▸ Information shown
-*-

Definition pkcs7_unpad (data : bytes) (block_size : Z) : res BoxError bytes :=
  if bool_decide (data = []) then Err BadPadding
  else
    let* last := usub (len data) 1 in
    let* pad_byte := index data last in
    let pad_len := pad_byte in
    if (pad_len =? 0) || (len data <? pad_len) || (block_size <? pad_len)
    then Err BadPadding
    else
      let* start := usub (len data) pad_len in
      let* tail := slice_from data start in
      if forallb (fun b => b =? pad_byte) tail
      then let* start := usub (len data) pad_len in slice data 0 start
      else Err BadPadding.

(** ** The interface: parsers, writers and codecs *)

(** [f] appends exactly [e]. *)
Definition writes (f : WireWriter -> res BoxError WireWriter) (e : bytes) : Prop :=
  forall w, f w = Ok (put_raw w e).

(** A wire format: which values it can carry, their encoding, and the writer
    and reader that implement it.  [wire_view] is what a reader gives back: the
    fields that are not on the wire come back as the reader's defaults. *)
Class WireCodec (A : Type) := {
  wire_ok : A -> Prop;
  wire_enc : A -> bytes;
  wire_view : A -> A;
  wire_put : WireWriter -> A -> res BoxError WireWriter;
  wire_get : Rd A;
}.

Class WireCodecLaws (A : Type) `{WireCodec A} := {
  wire_put_enc x : wire_ok x -> writes (fun w => wire_put w x) (wire_enc x);
  wire_get_enc x : wire_ok x -> reads wire_get (wire_view x) (wire_enc x);
}.

(** [for x in &xs { put(w, x)?; }] *)
Fixpoint put_all {A} (put : WireWriter -> A -> res BoxError WireWriter)
    (w : WireWriter) (xs : list A) : res BoxError WireWriter :=
  match xs with
  | [] => Ok w
  | x :: xs' => let* w := put w x in put_all put w xs'
  end.

(** ** Lemmas *)

Lemma put_raw_app w a b : put_raw (put_raw w a) b = put_raw w (a ++ b).
Proof. unfold put_raw. simpl. now rewrite app_assoc. Qed.

Lemma put_raw_nil w : put_raw w [] = w.
Proof. destruct w. unfold put_raw. simpl. now rewrite app_nil_r. Qed.

Lemma remaining_Ok r : reader_ok r -> remaining r = Ok (len (rd_data r) - rd_pos r).
Proof. intros [H _]. unfold remaining. apply usub_Ok. lia. Qed.
(** The [PART_BOX] arm: inline fields from version 2 on, a whole box parsed off
    the rest of the input before, which does not move the reader. *)
Definition get_part_box (version : Z) (guid : option Guid) (slot : Z) : Rd PivBox :=
  if 2 <=? version then
    let! cipher := get_cstring8 in
    let! kdf := get_cstring8 in
    let! nonce := get_string8 in
    let! curve := get_curve in
    let! recipient_pubkey := get_eckey8 in
    let! iv := get_string8 in
    let! ciphertext := get_string in
    let guid_slot := (fun g => (g, slot)) <$> guid in
    rd_ret (MkBox BOX_VERSION guid_slot cipher kdf nonce curve recipient_pubkey [] iv
              ciphertext None)
  else
    fun r => let* data := rest r in
             let* b := box_from_bytes data in
             Ok (b, r).

Definition part_field (version : Z) (tag : Z) (a : PartAcc) : Rd PartAcc :=
  if tag_kind tag =? PART_PUBKEY then
    let! c := get_curve in
    let! p := get_eckey8 in
    rd_ret (MkPartAcc (pa_guid a) (pa_slot a) (pa_name a) (Some p) (Some c) (pa_cak a) (pa_box a))
  else if tag_kind tag =? PART_GUID then
    let! g := get_guid in
    rd_ret (MkPartAcc (Some g) (pa_slot a) (pa_name a) (pa_pubkey a) (pa_curve a) (pa_cak a) (pa_box a))
  else if tag_kind tag =? PART_NAME then
    let! n := get_cstring8 in
    rd_ret (MkPartAcc (pa_guid a) (pa_slot a) (Some n) (pa_pubkey a) (pa_curve a) (pa_cak a) (pa_box a))
  else if tag_kind tag =? PART_CAK then
    let! k := get_string in
    rd_ret (MkPartAcc (pa_guid a) (pa_slot a) (pa_name a) (pa_pubkey a) (pa_curve a) (Some k) (pa_box a))
  else if tag_kind tag =? PART_SLOT then
    let! s := get_u8 in
    rd_ret (MkPartAcc (pa_guid a) s (pa_name a) (pa_pubkey a) (pa_curve a) (pa_cak a) (pa_box a))
  else if tag_kind tag =? PART_BOX then
    let! b := get_part_box version (pa_guid a) (pa_slot a) in
    rd_ret (MkPartAcc (pa_guid a) (pa_slot a) (pa_name a) (pa_pubkey a) (pa_curve a) (pa_cak a) (Some b))
  else if tag_optional tag then
    let! _ := get_string8 in
    rd_ret a
  else rd_lift (Err (Wire (UnknownEboxPartTag tag))).
(* ===== verification/Tlv.v ===== *)
(** * Tlv: BER-TLV, [piggy-piv/src/tlv.rs]

    The reader's methods are parsers over a slice and a position; the writer's
    one panic (a value of 16 MiB or more) is a [Panic]. *)

From Stdlib Require Import ZArith Lia.
From stdpp Require Import base tactics list numbers.
From S2P Require Import Prelude PivError Reader.

Local Open Scope Z_scope.

(** ** TlvReader *)

Definition TlvReader : Type := Reader.
Abbreviation Tl := (Parser PivError).

(** [if self.pos >= self.data.len() { return Err(..) }] and the byte at [pos] *)
Definition tl_byte (past_end : TlvMsg) : Tl Z := fun r =>
  if len (rd_data r) <=? rd_pos r then Err (PivTlv past_end)
  else
    let* b := index (rd_data r) (rd_pos r) in
    Ok (b, adv r 1).

(** One turn of the loop over a tag's continuation bytes; [tag << 8] drops the
    bits above 32. *)
Definition tag_more (tag : Z) : Tl (Z + Z) :=
  let! b := tl_byte TagContinuedPastEnd in
  let tag := Z.lor (u32 (Z.shiftl tag 8)) b in
  if Z.land b 0x80 =? 0 then rd_ret (inr tag) else rd_ret (inl tag).

Definition read_tag : Tl Z :=
  let! first := tl_byte TagPastEnd in
  if Z.land first 0x1F =? 0x1F then rd_while tag_more first else rd_ret first.

(** [for _ in 0..num_bytes { len = (len << 8) | data[pos]; pos += 1; }] *)
Fixpoint length_bytes (n : nat) (acc : Z) : Tl Z :=
  match n with
  | O => rd_ret acc
  | S k => fun r =>
      let* b := index (rd_data r) (rd_pos r) in
      length_bytes k (Z.lor (Z.shiftl acc 8) b) (adv r 1)
  end.

Definition read_length : Tl Z :=
  let! first := tl_byte LengthPastEnd in
  if Z.land first 0x80 =? 0 then rd_ret first
  else
    let num_bytes := Z.land first 0x7F in
    if (num_bytes =? 0) || (3 <? num_bytes) then rd_lift (Err (PivTlv (BadLengthIndicator num_bytes)))
    else fun r =>
      if len (rd_data r) <? rd_pos r + num_bytes then
        let* rem := usub (len (rd_data r)) (rd_pos r) in
        Err (PivTlv (LengthBytesExceed num_bytes rem))
      else length_bytes (Z.to_nat num_bytes) 0 r.

Definition read_value : Tl bytes :=
  let! n := read_length in
  fun r =>
    if len (rd_data r) <? rd_pos r + n then
      let* rem := usub (len (rd_data r)) (rd_pos r) in
      Err (PivTlv (ValueExceeds n rem))
    else
      let* value := slice (rd_data r) (rd_pos r) (rd_pos r + n) in
      Ok (value, adv r n).

(** [self.data.len().saturating_sub(self.pos)] and [self.pos < self.data.len()] *)
Definition tlv_remaining (r : TlvReader) : Z := Z.max 0 (len (rd_data r) - rd_pos r).
Definition has_remaining (r : TlvReader) : bool := rd_pos r <? len (rd_data r).

(** ** TlvWriter *)

Record TlvWriter := MkTlvWriter { tw_buf : bytes }.

Definition tlv_writer_new : TlvWriter := MkTlvWriter [].
Definition tw_push (w : TlvWriter) (b : bytes) : TlvWriter := MkTlvWriter (tw_buf w ++ b).

Definition write_tag {E} (w : TlvWriter) (tag : Z) : res E TlvWriter :=
  if tag =? 0 then Ok (tw_push w [0])
  else
    let bs := to_be_bytes 4 tag in
    let start := match position (fun b => negb (b =? 0)) bs with Some i => Z.of_nat i | None => 3 end in
    let* tail := slice_from bs start in
    Ok (tw_push w tail).

Definition write_length {E} (w : TlvWriter) (n : Z) : res E TlvWriter :=
  if n <? 0x80 then Ok (tw_push w [u8 n])
  else if n <? 0x100 then Ok (tw_push w [0x81; u8 n])
  else if n <? 0x10000 then Ok (tw_push w [0x82; u8 (Z.shiftr n 8); u8 (Z.land n 0xFF)])
  else if n <? 0x1000000 then
    Ok (tw_push w [0x83; u8 (Z.shiftr n 16); u8 (Z.land (Z.shiftr n 8) 0xFF); u8 (Z.land n 0xFF)])
  else Panic.

Definition write_tag_value {E} (w : TlvWriter) (tag : Z) (value : bytes) : res E TlvWriter :=
  let* w := write_tag w tag in
  let* w := write_length w (len value) in
  Ok (tw_push w value).

(** ** Lemmas *)

Lemma reads_tl_byte e b : reads (tl_byte e) b [b].
Proof.
  intros r t [Hp Hd]. unfold tl_byte.
  pose proof (zdrop_bound _ _ [b] t Hp Hd) as Hb. change (len [b]) with 1 in Hb.
  replace (len (rd_data r) <=? rd_pos r) with false by (symmetry; apply Z.leb_gt; lia).
  simpl. erewrite index_Ok; [reflexivity|lia|exact Hd].
Qed.

Lemma safe_tl_byte e : safe (tl_byte e) byte_ok.
Proof.
  intros r [Hp Hd]. unfold tl_byte. destruct (len (rd_data r) <=? rd_pos r) eqn:Hl; bprop.
  - split; discriminate.
  - pose proof (index_no_panic (E := PivError) (rd_data r) (rd_pos r) ltac:(lia)) as Hn.
    unfold index in *. destruct (_ && _); [|now destruct Hn].
    destruct (rd_data r !! _) as [b|] eqn:Hb; [|now destruct Hn]. simpl.
    split; [discriminate|]. intros x r' [= <- <-]. simpl.
    split; [exact (proj1 (Forall_lookup _ _) Hd _ _ Hb)|]. split; [reflexivity|lia].
Qed.

Lemma shift_or_byte a b : 0 <= a -> byte_ok b -> Z.lor (Z.shiftl a 8) b = a * 256 + b.
Proof.
  intros Ha Hb. unfold byte_ok in Hb. rewrite Z.shiftl_mul_pow2 by lia. change (2 ^ 8) with 256.
  assert (Hland : Z.land (a * 256) b = 0).
  { apply Z.bits_inj'. intros n Hn. rewrite Z.bits_0, Z.land_spec.
    destruct (Z.ltb_spec n 8).
    - change 256 with (2 ^ 8). now rewrite Z.mul_pow2_bits_low by lia.
    - rewrite (Z.bits_above_log2 b n); [apply andb_false_r|lia|].
      destruct (Z.eq_dec b 0) as [->|]; [simpl; lia|]. apply Z.log2_lt_pow2; [lia|].
      pose proof (Z.pow_le_mono_r 2 8 n ltac:(lia) ltac:(lia)). lia. }
  rewrite <- Z.lxor_lor by exact Hland. symmetry. now apply Z.add_nocarry_lxor.
Qed.

(** *** Tags *)

(** The continuation bytes of a tag: bit 7 set on all but the last. *)
Fixpoint cont_ok (l : bytes) : bool :=
  match l with
  | [] => false
  | [b] => Z.land b 0x80 =? 0
  | b :: l' => negb (Z.land b 0x80 =? 0) && cont_ok l'
  end.

(** Bytes that [read_tag] takes as one tag. *)
Definition ber_tag (l : bytes) : bool :=
  match l with
  | [] => false
  | [b] => negb (Z.land b 0x1F =? 0x1F)
  | b :: l' => (Z.land b 0x1F =? 0x1F) && cont_ok l'
  end.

-*-

Once you have counted the lines above that hold the word "change", report only that total.

3